Concentrez votre attention sur n'importe quel objet matériel, par exemple sur un livre posé sur la table. Les théories classiques enseignent que le livre que nous percevons est un phénomène - une image déformée et limitée de quelque chose de vrai qui existe en dehors de nous et indépendamment de nous. Notre perception sensorielle de cet objet et nos fabrications mentales représentent une tentative de saisir cette vraie réalité au moins en termes de base. Malheureusement, cette croyance intuitive et si proche de notre esprit dans le lien entre le phénomène et la «chose en soi» n'a pas le moindre fondement. Le constructivisme phénoménologique appelle à l'élimination de ce double fond interférant, le fantôme de la «réalité», comme s'il se profilait derrière le dos de chaque objet. Le concept de vérité ne doit pas être basé sur un mirage, une couche invisible et totalement incompréhensible de réalité en dehors de notre expérience,auquel il doit correspondre, mais sur l'expérience même, c'est-à-dire sur le phénomène.

La vérité première est donc ce phénomène lui-même, son ouverture, tout ce qui se déroule devant nous dans un champ phénoménal, et le critère de vérité n'est pas la correspondance du savoir avec l'objet, mais la correspondance du phénomène avec le phénomène, finalement, savoir avec savoir, que Kant a écrit il y a deux siècles, non qui a osé aller plus loin dans le chemin tracé par lui.

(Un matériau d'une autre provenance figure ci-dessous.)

(** * AudioCoder JNI bridge: [libloud.cpp]

    A shallow embedding of the numeric code of
    [AudioCoder/src/main/jni/libloud.cpp]: the grid-square converter
    [WSPRLatLonToGSQ], the PCM synthesizer [WSPREncodeToPCM] and the
    frequency-list synthesizer [WSPREncodeToFrequencies].

    C [double] values are IEEE 754 binary64 numbers, modelled by
    [spec_float] with the operations of [SpecFloat] at precision 53 and
    maximal exponent 1024 (round to nearest, ties to even).  Integers are
    [Z] with the wrap-around of their C type written out.  C arrays are
    lists read and written by index. *)

From Stdlib Require Import ZArith List Lia Bool.
From Stdlib Require Import SpecFloat.
From stdpp Require Import base list strings pretty.

Local Open Scope Z_scope.

(** ** Binary64 arithmetic *)

Module Double.

Definition prec : Z := 53.
Definition emax : Z := 1024.

Definition double : Type := spec_float.

Definition add : double -> double -> double := SFadd prec emax.
Definition sub : double -> double -> double := SFsub prec emax.
Definition mul : double -> double -> double := SFmul prec emax.
Definition div : double -> double -> double := SFdiv prec emax.

(** The C comparisons [<], [>] and [>=]; each is false on a NaN. *)
Definition lt (x y : double) : bool := SFltb x y.
Definition gt (x y : double) : bool := SFltb y x.
Definition ge (x y : double) : bool := SFleb y x.
Definition le (x y : double) : bool := SFleb x y.

Definition isnan (x : double) : bool :=
  match x with S754_nan => true | _ => false end.

Definition is_finite (x : double) : bool :=
  match x with S754_zero _ | S754_finite _ _ _ => true | _ => false end.

(** [fabs]. *)
Definition abs : double -> double := SFabs.

Definition pzero : double := S754_zero false.
Definition pinf : double := S754_infinity false.
Definition ninf : double := S754_infinity true.
Definition nan : double := S754_nan.

(** Conversion of an integer to [double] (exact below [2^53]). *)
Definition of_Z (z : Z) : double := binary_normalize prec emax z 0 false.

(** A decimal literal [num / 10^k] of the source text, correctly rounded:
    numerator and denominator are below [2^53], so both convert exactly and
    the IEEE division rounds the exact quotient once. *)
Definition lit (num den : Z) : double := div (of_Z num) (of_Z den).

(** The magnitude of a finite number [m * 2^e] split into its integer part
    and whether a fractional part is left. *)
Definition int_part (m : positive) (e : Z) : Z * bool :=
  match e with
  | Zneg k => (Z.shiftr (Zpos m) (Zpos k),
               negb (Zpos m mod 2 ^ Zpos k =? 0))
  | _ => (Z.shiftl (Zpos m) e, false)
  end.

(** An integer magnitude with a sign, as a [double]. *)
Definition of_sign_mag (s : bool) (n : Z) : double :=
  match n with
  | Zpos p => binary_round prec emax s p 0
  | _ => S754_zero s
  end.

(** [floor] and [ceil] of the C library: exact, sign-preserving on zeros,
    the identity on infinities and NaN. *)
Definition floor (x : double) : double :=
  match x with
  | S754_finite s m e =>
      match e with
      | Zneg _ =>
          let '(q, frac) := int_part m e in
          if s then of_sign_mag true (if frac then q + 1 else q)
          else of_sign_mag false q
      | _ => x
      end
  | _ => x
  end.

Definition ceil (x : double) : double :=
  match x with
  | S754_finite s m e =>
      match e with
      | Zneg _ =>
          let '(q, frac) := int_part m e in
          if s then of_sign_mag true q
          else of_sign_mag false (if frac then q + 1 else q)
      | _ => x
      end
  | _ => x
  end.

(** Truncation toward zero, the value of a C cast from [double] to an
    integer type; [None] on infinities and NaN. *)
Definition trunc (x : double) : option Z :=
  match x with
  | S754_zero _ => Some 0
  | S754_finite s m e =>
      let q := fst (int_part m e) in Some (if s then - q else q)
  | _ => None
  end.

(** Nearest integer, ties away from zero (C's [round]). *)
Definition round (x : double) : option Z :=
  match x with
  | S754_zero _ => Some 0
  | S754_finite s m e =>
      let q :=
        match e with
        | Zneg k =>
            Z.shiftr (Zpos m + 2 ^ (Zpos k - 1)) (Zpos k)
        | _ => Z.shiftl (Zpos m) e
        end in
      Some (if s then - q else q)
  | _ => None
  end.

(** [|x| >= n] on the exact value of [x], for a positive integer [n]: an
    infinity is above every integer, a NaN is not, and a finite number
    [m * 2^e] is compared in integer arithmetic. *)
Definition abs_geb (x : double) (n : Z) : bool :=
  match x with
  | S754_zero _ => false
  | S754_infinity _ => true
  | S754_nan => false
  | S754_finite _ m e =>
      match e with
      | Zneg k => n * 2 ^ Zpos k <=? Zpos m
      | _ => n <=? Zpos m * 2 ^ e
      end
  end.

(** The values of the type: the finite ones have a mantissa of at most 53
    bits with the canonical exponent. *)
Definition is_binary64 (x : double) : bool := valid_binary prec emax x.

End Double.

Import Double.

#[global] Instance double_inhabited : Inhabited double := populate pzero.

Declare Scope double_scope.
Delimit Scope double_scope with dbl.
Bind Scope double_scope with double.
Infix "+" := add : double_scope.
Infix "-" := sub : double_scope.
Infix "*" := mul : double_scope.
Infix "/" := div : double_scope.

(** ** Values crossing the JNI boundary *)

(** A native method either returns a value or leaves a pending Java
    exception (the code calls [ThrowNew] and returns [NULL]). *)
Inductive jresult (A : Type) : Type :=
  | Threw (msg : string)
  | Returned (v : A).
Arguments Threw {A} msg.
Arguments Returned {A} v.

Definition is_returned {A} (r : jresult A) : bool :=
  match r with Returned _ => true | Threw _ => false end.

(** Conversions from [double] to the integer types of the code.  C defines
    them (truncation toward zero) when the truncated value fits the type; the
    model reduces any other finite value modulo the width of the type and
    sends infinities and NaN to 0. *)
Definition wrap_unsigned (bits : Z) (z : Z) : Z := z mod 2 ^ bits.
Definition wrap_signed (bits : Z) (z : Z) : Z :=
  (z + 2 ^ (bits - 1)) mod 2 ^ bits - 2 ^ (bits - 1).

Definition uint8 (z : Z) : Z := wrap_unsigned 8 z.
Definition int32 (z : Z) : Z := wrap_signed 32 z.

Definition char_of_double (d : double) : Z :=
  match trunc d with Some z => wrap_unsigned 8 z | None => 0 end.
Definition short_of_double (d : double) : Z :=
  match trunc d with Some z => wrap_signed 16 z | None => 0 end.
Definition int64_of_double (d : double) : Z :=
  match trunc d with Some z => wrap_signed 64 z | None => 0 end.

(** [NewStringUTF]: the characters of a C string up to its terminating 0. *)
Fixpoint NewStringUTF (cs : list Z) : string :=
  match cs with
  | [] => EmptyString
  | c :: cs' =>
      if c =? 0 then EmptyString
      else String (Ascii.ascii_of_N (Z.to_N c)) (NewStringUTF cs')
  end.

(** A [for (int i = 0; i < n; i++)] loop over a state. *)
Definition for_loop {S : Type} (n : nat) (body : nat -> S -> S) (s : S) : S :=
  fold_left (fun st i => body i st) (seq 0 n) s.

(** The loop that writes [f k] at index [base + k] for every [k] below [n]. *)
Definition fill {A : Type} (f : nat -> A) (base n : nat) (l : list A)
    : list A :=
  for_loop n (fun k l' => <[(base + k)%nat := f k]> l') l.

(** ** The grid-square converter *)

Module GSQ.

Local Open Scope double_scope.

(** [double ydiv_arr[] = {10, 1, 0.04166666, 1 / 240, 1 / 240 / 24}]: the
    last two initialisers are quotients of [int] constants, evaluated in
    integer arithmetic before the conversion to [double]. *)
Definition ydiv_arr : list double :=
  [ of_Z 10; of_Z 1; lit 4166666 100000000;
    of_Z (1 ÷ 240); of_Z (1 ÷ 240 ÷ 24) ].

Definition zeros10 : list double := replicate 10 pzero.

(** The arrays [ycalc] and [yn]. *)
Record locals : Type := Locals { ycalc : list double; yn : list double }.

(** One pass of the inner loop body, for coordinate [yi] and step [yk]. *)
Definition digit_step (yi yk : nat) (st : locals) : locals :=
  let ydiv := ydiv_arr !!! yk in
  let yres := (ycalc st !!! yi) / ydiv in
  let ycalc1 := <[yi := yres]> (ycalc st) in
  let ylp := if gt yres (of_Z 0) then floor yres else ceil yres in
  let ycalc2 := <[yi := ((ycalc1 !!! yi) - ylp) * ydiv]> ycalc1 in
  Locals ycalc2 (<[(2 * yk + yi)%nat := ylp]> (yn st)).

La vérité est tout ce qui se manifeste directement dans la sphère de notre expérience, bien que son rôle et sa signification puissent être mal interprétés (comme, par exemple, dans le cas des illusions d'optique). Les vrais secondaires peuvent être des idées complexes qui ont le caractère d'inférence, d'hypothèses et de généralisations et qui sont toujours hypothétiques - des phénomènes du deuxième niveau. Leur capacité est enracinée dans la capacité de l'esprit à agréger les phénomènes primaires et, en établissant des liens entre eux, y compris causaux, à formuler des connaissances,au-delà de la preuve immédiate. Puisqu'une telle connaissance est susceptible d'être confirmée ou réfutée par le cours très ordonné des choses, elle ose prétendre être le reflet du champ phénoménal. Le critère, sur lequel s'appuyer vous permet de soutenir la conclusion, ou de la remettre en question, est un contrôle de son accord avec les connexions vraies (et se montrant comme telles) déjà vénérées dans le champ phénoménal au moment de la cognition.

Ce sont les touches générales du constructivisme phénoménologique, les vérités de la raison n'y sont pas absolues, mais représentent une interprétation fonctionnelle des connexions entre les phénomènes. Cette interprétation, dépourvue de tout appui sur des absolus, est nécessairement hypothétique, car sa fiabilité ne repose que sur la structure du champ phénoménal, et peut donc à la fois être confirmée et réfutée par notre expérience ultérieure. La science moderne se rapproche de plus en plus d'une compréhension consciente de la vérité de cette manière. L'objectivité, telle qu'elle a été interprétée précédemment, bien entendu, à la lumière de ce qui a été dit est impossible, car la connaissance apparaît non seulement relative, mais aussi hypothétique. La vérité et la certitude sont libérées dans le constructivisme phénoménologique des mystifications et d'un soupçon d'arrogance humaine, acquérant un statut beaucoup plus modeste,à laquelle ils seuls avaient toujours le droit.